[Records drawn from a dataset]
───

Lemma type_cases type (P : Z -> Prop) : 0 <= type <= 3 -> P 0 -> P 1 -> P 2 -> P 3 -> P type.
Proof. intros Ht H0 H1 H2 H3. assert (type = 0 \/ type = 1 \/ type = 2 \/ type = 3) as [->|[->|[->| ->]]] by lia; done. Qed.

Lemma type_of_name c type : 0 <= type <= 3 -> GetTypeIndex [c; letter type] = Done type.
Proof. intros Ht. by apply (type_cases type). Qed.

Lemma write_name_in type : 0 <= type <= 3 -> op_name_in ["wb"; "ws"; "wi"; "wf"]%string (write_name type) = true.
Proof. intros Ht. by apply (type_cases type). Qed.

Lemma read_name_in type : 0 <= type <= 3 ->
  op_name_in ["wb"; "ws"; "wi"; "wf"]%string (read_name type) = false /\
  op_name_in ["rb"; "rs"; "ri"; "rf"]%string (read_name type) = true.
Proof. intros Ht. by apply (type_cases type). Qed.

Lemma ParseValue_spelled w v : value_spelled w v -> ParseValue w (index v) = Done v.
Proof.
  assert (Hw : forall n z, n <= 32 -> in_s n z -> in_s 32 z).
  { intros n z Hn [Hl Hh]. pose proof (Z.pow_le_mono_r 2 (n - 1) 31 ltac:(lia) ltac:(lia)). unfold in_s. cbn in *. lia. }
  destruct v as [z|z|z|bits]; cbn [value_spelled index].
  - intros [Hz ->]. unfold ParseValue. cbn [Z.eqb]. rewrite stoi_decimal by (by apply (Hw 8)). rewrite bind_done. by rewrite swrap_id by (lia || done).
  - intros [Hz ->]. unfold ParseValue. cbn [Z.eqb]. rewrite stoi_decimal by (by apply (Hw 16)). rewrite bind_done. by rewrite swrap_id by (lia || done).
  - intros [Hz ->]. unfold ParseValue. cbn [Z.eqb Pos.eqb]. by rewrite stoi_decimal.
  - intros Hb. unfold ParseValue. cbn [Z.eqb Pos.eqb]. by rewrite Hb.
Qed.

Lemma ParseValues_spelled type vws vs : Forall2 value_spelled vws vs -> Forall (fun v => index v = type) vs ->
  ParseValues vws type = Done vs.
Proof.
  induction 1 as [|w v vws vs Hv _ IH]; intros Ht; cbn [ParseValues]; [done|]. apply Forall_cons_1 in Ht as [<- Ht].
  by rewrite (ParseValue_spelled w v Hv), bind_done, (IH Ht).
Qed.

Lemma stoi_register reg : 0 <= reg < 2 ^ 31 -> stoi (decimal reg) = Done reg /\ u32 reg = reg.
Proof. intros Hr. split; [apply stoi_decimal; unfold in_s; lia|apply uwrap_id; unfold in_u; lia]. Qed.

Lemma AddWriteRequest_spelled r op ws : op_words op ws -> op_reads op = false ->
  match ws with
  | op_name :: reg_str :: value_strs => AddWriteRequest r op_name reg_str value_strs = run_op r op
  | _ => False
  end.
Proof.
  destruct op as [| |start vs|reg v]; cbn [op_words op_reads]; try done.
  - intros (Hr & type & vws & Hl & Hv & Ht & ->) _. destruct (stoi_register start Hr) as [Es Eu]. unfold AddWriteRequest, write_name.
    pose proof (Forall2_length Hv) as El. assert (0 <= type <= 3).
    { destruct Ht as [|v vs <- _]; [cbn in Hl; lia|apply type_range]. }
    rewrite type_of_name, bind_done by done. destruct vws as [|w [|w' vws]]; [cbn in El; lia|cbn in El; lia|].
    by rewrite (ParseValues_spelled type _ vs Hv Ht), bind_done, Es, bind_done, Eu.
  - intros (Hr & w & Hv & ->) _. destruct (stoi_register reg Hr) as [Es Eu]. unfold AddWriteRequest, write_name.
    rewrite type_of_name, bind_done by apply type_range. by rewrite Es, bind_done, (ParseValue_spelled w v Hv), bind_done, Eu.
Qed.

Lemma AddReadRequest_spelled r op ws : op_words op ws -> op_reads op = true ->
  match ws with
  | op_name :: reg_str :: counts => AddReadRequest r op_name reg_str (match counts with [] => [] | n :: _ => n end) = run_op r op
  | _ => False
  end.
Proof.
  destruct op as [reg num type|reg type| |]; cbn [op_words op_reads]; try done.
  - intros (Hr & Hn & Ht & ->) _. destruct (stoi_register reg Hr) as [Es Eu]. destruct (stoi_register num ltac:(lia)) as [En Eun].
    unfold AddReadRequest, read_name. rewrite type_of_name, bind_done by done. pose proof (decimal_some num).
    destruct (decimal num) as [|c l] eqn:E; [done|]. by rewrite Es, bind_done, En, bind_done, Eu, Eun.
  - intros (Hr & Ht & ->) _. destruct (stoi_register reg Hr) as [Es Eu].
    unfold AddReadRequest, read_name. rewrite type_of_name, bind_done by done. by rewrite Es, bind_done, Eu.
Qed.

Lemma AddOperator_spelled r op text : op_spelled op text -> AddOperator r text = (r ← run_op r op; Done (r, [])).
Proof.
  intros (ws & Hw & Hs). pose proof (spaced_length _ _ Hs) as Hl. unfold AddOperator.
  destruct (op_reads op) eqn:Eo.
  - pose proof (AddReadRequest_spelled r op ws Hw Eo) as Er. destruct ws as [|op_name [|reg_str counts]]; [done..|].
    destruct (extract_word _ _ _ (make_at _ _ Hs)) as (i1 & -> & H1). destruct (extract_word _ _ _ H1) as (i2 & E2 & H2).
    assert (exists type, 0 <= type <= 3 /\ op_name = read_name type) as (type & Ht & ->).
    { destruct op as [reg num type|reg type| |]; try done; exists type.
      - by destruct Hw as (_ & _ & Ht & [= -> _ _]).
      - by destruct Hw as (_ & Ht & [= -> _ _]). }
    destruct (read_name_in type Ht) as [-> ->]. rewrite E2. destruct counts as [|n counts].
    + destruct (extract_none _ H2) as (i3 & -> & _). by rewrite Er.
    + destruct (extract_word _ _ _ H2) as (i3 & -> & _). by rewrite Er.
  - pose proof (AddWriteRequest_spelled r op ws Hw Eo) as Er. destruct ws as [|op_name [|reg_str values]]; [done..|].
    destruct (extract_word _ _ _ (make_at _ _ Hs)) as (i1 & -> & H1). destruct (extract_word _ _ _ H1) as (i2 & E2 & H2).
    assert (exists type, 0 <= type <= 3 /\ op_name = write_name type) as (type & Ht & ->).
    { destruct op as [| |start vs|reg v]; try done.
      - destruct Hw as (_ & type & vws & Hlen & _ & Hty & [= -> _ _]). exists type. split; [|done]. destruct Hty as [|v vs <- _]; [cbn in Hlen; lia|apply type_range].
      - destruct Hw as (_ & w & _ & [= -> _ _]). exists (index v). split; [apply type_range|done]. }
    rewrite (write_name_in type Ht), E2. rewrite (words_spec values _ i2 H2) by (cbn in Hl; lia). by rewrite bind_done, Er.
Qed.

Lemma AddOperators_spelled ops texts : Forall2 op_spelled ops texts -> forall r,
  AddOperators r texts = (r ← run_ops r ops; Done (r, [])).
Proof.
  induction 1 as [|op text ops texts Ho _ IH]; intros r; cbn [AddOperators run_ops]; [done|].
  rewrite (AddOperator_spelled r op text Ho), !bind_assoc. destruct (run_op r op) as [r'|f]; [|done]. rewrite !bind_done.
  rewrite IH, bind_assoc. by destruct (run_ops r' ops).
Qed.

Lemma device_first b i tail : blanks b -> ends_word tail -> tail <> [] -> in_u 64 (zlen (b ++ decimal i ++ tail)) ->
  exists istr, Istringstream.extract (Istringstream.make (b ++ decimal i ++ tail)) = (decimal i, istr) /\
    substr (b ++ decimal i ++ tail) (Istringstream.tellg istr) = Done tail.
Proof.
  intros Hb Ht Hne Hz. unfold Istringstream.make. rewrite extract_after by (done || apply decimal_word). eexists. split; [done|].
  destruct tail as [|c tail]; [done|]. unfold Istringstream.tellg, substr. cbn [Istringstream.eof Istringstream.fail Istringstream.text Istringstream.rest orb].
  rewrite app_assoc in *. set (first := b ++ decimal i) in *. rewrite zlen_app in *.
  pose proof (zlen_nonneg first). pose proof (zlen_nonneg (c :: tail)). unfold in_u in Hz.
  replace (zlen first + zlen (c :: tail) - zlen (c :: tail)) with (zlen first) by lia.
  rewrite uwrap_id by (unfold in_u; lia). rewrite (proj2 (Z.ltb_ge _ _)) by lia. by rewrite zdrop_app_len.
Qed.

Lemma decimal_id i : in_u 8 i -> decimal i <> [] /\ (forall c l, decimal i = c :: l -> char_code c <> 58) /\ stoi (decimal i) = Done i /\ u8 i = i.
Proof.
  intros Hi. split; [apply decimal_some|]. split.
  - intros c l E. pose proof (decimal_chars i) as Hc. rewrite E in Hc. apply Forall_cons_1 in Hc as [Hc _]. lia.
  - split; [apply stoi_decimal; unfold in_u, in_s in *; lia|by apply uwrap_id].
Qed.

(** A command is parsed into the requests that it spells. *)
Lemma AddDevices_spelled asks texts : Forall2 device_spelled asks texts -> forall requests,
  AddDevices texts requests = (rs ← build asks; Done (requests ++ rs, [], None)).
Proof.
  induction 1 as [|[i ops] text asks texts Hd _ IH]; intros requests; cbn [AddDevices build].
  - by rewrite bind_done, app_nil_r.
  - destruct Hd as (b & opts & Hi & Hz & Hb & -> & He & Hne & Hf & Ho & Hn). cbn [fst snd] in *.
    destruct (device_first b i _ Hb He Hne Hz) as (istr & -> & Esub). destruct (decimal_id i Hi) as (Hsome & Hcolon & Es & Eu).
    destruct (decimal i) as [|c l] eqn:Ei; [done|]. rewrite (proj2 (Z.eqb_neq _ _) (Hcolon c l eq_refl)). rewrite <- Ei in *.
    rewrite Esub, bind_done, Es, bind_done, Eu. change 44 with (char_code comma). rewrite Split_joined by done.
    rewrite (AddOperators_spelled ops opts Ho), !bind_assoc. destruct (run_ops RegisterRequest.make ops) as [r|f]; [|done].
    rewrite !bind_done. cbn beta iota. rewrite IH, !bind_assoc. destruct (build asks) as [rs|f]; [|done].
    rewrite !bind_done. cbn. by rewrite <- app_assoc.
Qed.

───

* _Your instructions_:
Write out only the lines that run from the line containing "- intros [Hz ->]. unfold ParseValue. cbn [Z.eqb Pos.eqb]." through the line containing "Proof. intros Hr.", both included, exactly as they appear above.

* _Solution to this exercise_:
  - intros [Hz ->]. unfold ParseValue. cbn [Z.eqb Pos.eqb]. by rewrite stoi_decimal.
  - intros Hb. unfold ParseValue. cbn [Z.eqb Pos.eqb]. by rewrite Hb.
Qed.

Lemma ParseValues_spelled type vws vs : Forall2 value_spelled vws vs -> Forall (fun v => index v = type) vs ->
  ParseValues vws type = Done vs.
Proof.
  induction 1 as [|w v vws vs Hv _ IH]; intros Ht; cbn [ParseValues]; [done|]. apply Forall_cons_1 in Ht as [<- Ht].
  by rewrite (ParseValue_spelled w v Hv), bind_done, (IH Ht).
Qed.

Lemma stoi_register reg : 0 <= reg < 2 ^ 31 -> stoi (decimal reg) = Done reg /\ u32 reg = reg.
Proof. intros Hr. split; [apply stoi_decimal; unfold in_s; lia|apply uwrap_id; unfold in_u; lia]. Qed.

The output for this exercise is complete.